I don't think it's impossible, but highly unlikely. The DREAM belt and the Strikeforce belt aren't even the problem, he could just vacate them and leave. He's probably going to be involved in K-1 a bit more now since he won the GP and I doubt Zuffa would ever allow a non-exclusive contract to be made. 

Two years from now Overeem will be in Fedor's shoes.


----------



## SM33 (Sep 22, 2009)

I think he'll be in sooner than you think. I reckon he'll finish his current Strikeforce contract and go straight into UFC.


----------



## BobbyCooper (Oct 26, 2009)

He will be in the UFC soon.

Overeem likes Belts^^ and only one is missing so


----------



## Mckeever (Apr 26, 2009)

Overeem has personally said on video that the UFC belt is his ultimate goal.

You do the math.


----------



## hellholming (Jun 13, 2009)

Mckeever said:


> Overeem has personally said on video that the UFC belt is his ultimate goal.
> 
> You do the math.


what I was gonna say. He said that his plan is to get belts in all the top organisations, and UFC is the only one missing.


----------



## Brydon (Jan 13, 2007)

Overeem is where the hype is at heavyweight now. Brock has has been beaten badly, Cain is already the champ, Fedor hasn't fought often enough and has a loss.

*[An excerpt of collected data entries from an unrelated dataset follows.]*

Inductive main_step : s_global -> s_global -> Prop :=
| do_interrupt n k g r g' : @initng_interrupt (system_callbacks hook fuel n) k g = Done (r, g') -> main_step g g'
| do_signals n k g g' : @initng_signal_dispatch (system_callbacks hook fuel n) _ k g = Done (tt, g') -> main_step g g'
| do_alarms n k g g' : @main_alarm (system_callbacks hook fuel n) k g = Done (tt, g') -> main_step g g'
| do_clock n last g t g' : @main_update_clock (system_callbacks hook fuel n) last g = Done (t, g') -> main_step g g'
| do_output n k s p pi g g' :
    @initng_io_process_read_input (system_callbacks hook fuel n) _ k s p pi g = Done (tt, g') -> main_step g g'
| do_death n k pid r g g' :
    @initng_kill_handler_killed_by_pid (system_callbacks hook fuel n) _ k pid r g = Done (tt, g') -> main_step g g'
| do_start n k s g r g' : @initng_handler_start_service (system_callbacks hook fuel n) k s g = Done (r, g') -> main_step g g'
| do_start_named n k name g r g' :
    @initng_handler_start_new_service_named (system_callbacks hook fuel n) k name g = Done (r, g') -> main_step g g'
| do_start_extra n k g g' :
    @initng_main_start_extra_services (system_callbacks hook fuel n) k g = Done (tt, g') -> main_step g g'
| do_stop n s g r g' : @initng_handler_stop_service (system_callbacks hook fuel n) s g = Done (r, g') -> main_step g g'
| do_stop_all n k g r g' : @initng_handler_stop_all (system_callbacks hook fuel n) k g = Done (r, g') -> main_step g g'
| do_restart n k s g r g' :
    @initng_handler_restart_service (system_callbacks hook fuel n) k s g = Done (r, g') -> main_step g g'
| do_sys_state n st g g' : @initng_main_set_sys_state (system_callbacks hook fuel n) st g = Done (tt, g') -> main_step g g'
| do_runlevel n r g g' : @initng_main_set_runlevel (system_callbacks hook fuel n) r g = Done (tt, g') -> main_step g g'
| do_clean g g' : initng_active_db_clean_down g = Done (tt, g') -> main_step g g'
| do_free s g g' : initng_active_db_free s g = Done (tt, g') -> main_step g g'
| do_hook file t f g r g' : initng_event_hook_register_real file t f g = Done (r, g') -> main_step g g'
| do_unhook t f g g' : initng_event_hook_unregister_real t f g = Done (tt, g') -> main_step g g'
| do_poll n k g g' : @initng_io_module_poll (system_callbacks hook fuel n) _ _ k g = Done (tt, g') -> main_step g g'
| do_command n cid arg g r g' :
    @initng_command_execute_arg (code_of n) cid arg g = Done (r, g') -> main_step g g'
| do_control n k fds g g' :
    @parse_control_input (system_callbacks hook fuel n) (code_of n) _ k fds g = Done (tt, g') -> main_step g g'
| do_load_all k path g r g' : @initng_module_load_all modules_code _ k path g = Done (r, g') -> main_step g g'
| do_load name g r g' : @initng_module_load modules_code _ name g = Done (r, g') -> main_step g g'
| do_unload_named name g r g' : initng_module_unload_named name g = Done (r, g') -> main_step g g'
| do_unload_marked k g g' : @initng_module_unload_marked modules_code k g = Done (tt, g') -> main_step g g'
| do_unload_all k g g' : @initng_module_unload_all modules_code k g = Done (tt, g') -> main_step g g'
| do_ngc4_io n e g e' g' :
    @fdh_handler (system_callbacks hook fuel n) (code_of n) (replies_of n) _ _ fuel e g = Done (e', g') -> main_step g g'
| do_ngc4_signal n e g e' g' :
    @check_socket (system_callbacks hook fuel n) (code_of n) (replies_of n) _ _ fuel e g = Done (e', g') -> main_step g g'
| do_ngc4_init n g r g' :
    @ngc4_module_init (system_callbacks hook fuel n) (code_of n) (replies_of n) _ _ fuel g = Done (r, g') -> main_step g g'
| do_ngc4_unload g g' : ngc4_module_unload g = Done (tt, g') -> main_step g g'
| do_tick t g : main_step g (g <| g_clock := t |>)
| do_signal sig g g' : set_signal sig g = Done (tt, g') -> main_step g g'.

The only hype the UFC has at heavyweight right now is JDS and after he gets his title shot who else is there?

The UFC needs Overeem.


----------



## KillerShark1985 (Jan 6, 2010)

Its no longer a question of does the UFC want Overeem when you think about it, its all about does Overeem want to join, he is huge outside the UFC so huge that been restricted to just 2 or 3 fights at best per year under an exclusive contact may not be beneficial to him, can the UFC alone really offer him what Dream, SF and K-1 will get him combined? he is not going to be cheep, you can forget about your $200 + PPV's offer mentioned earlier, the Reem would have to be the most expensive UFC signing EVER.

As for the question does Dana want him?

Of course Dana wants him you would be a idiot to think other wise forget about potential world MMA rankings, or about having the best fighters in the world and all that BS, and think about what really matters to the UFC.....MONEY

Who on the planet right now is going to sell more PPV's than Overeem right now, and your telling Dana is not all that interested, yea right.

The next HW fight at the UFC is not until UFC 127 and its Mark Hunt vs Chris Tuchscherer, and you think they don't want the Reem of course not why would they with such quality on offer.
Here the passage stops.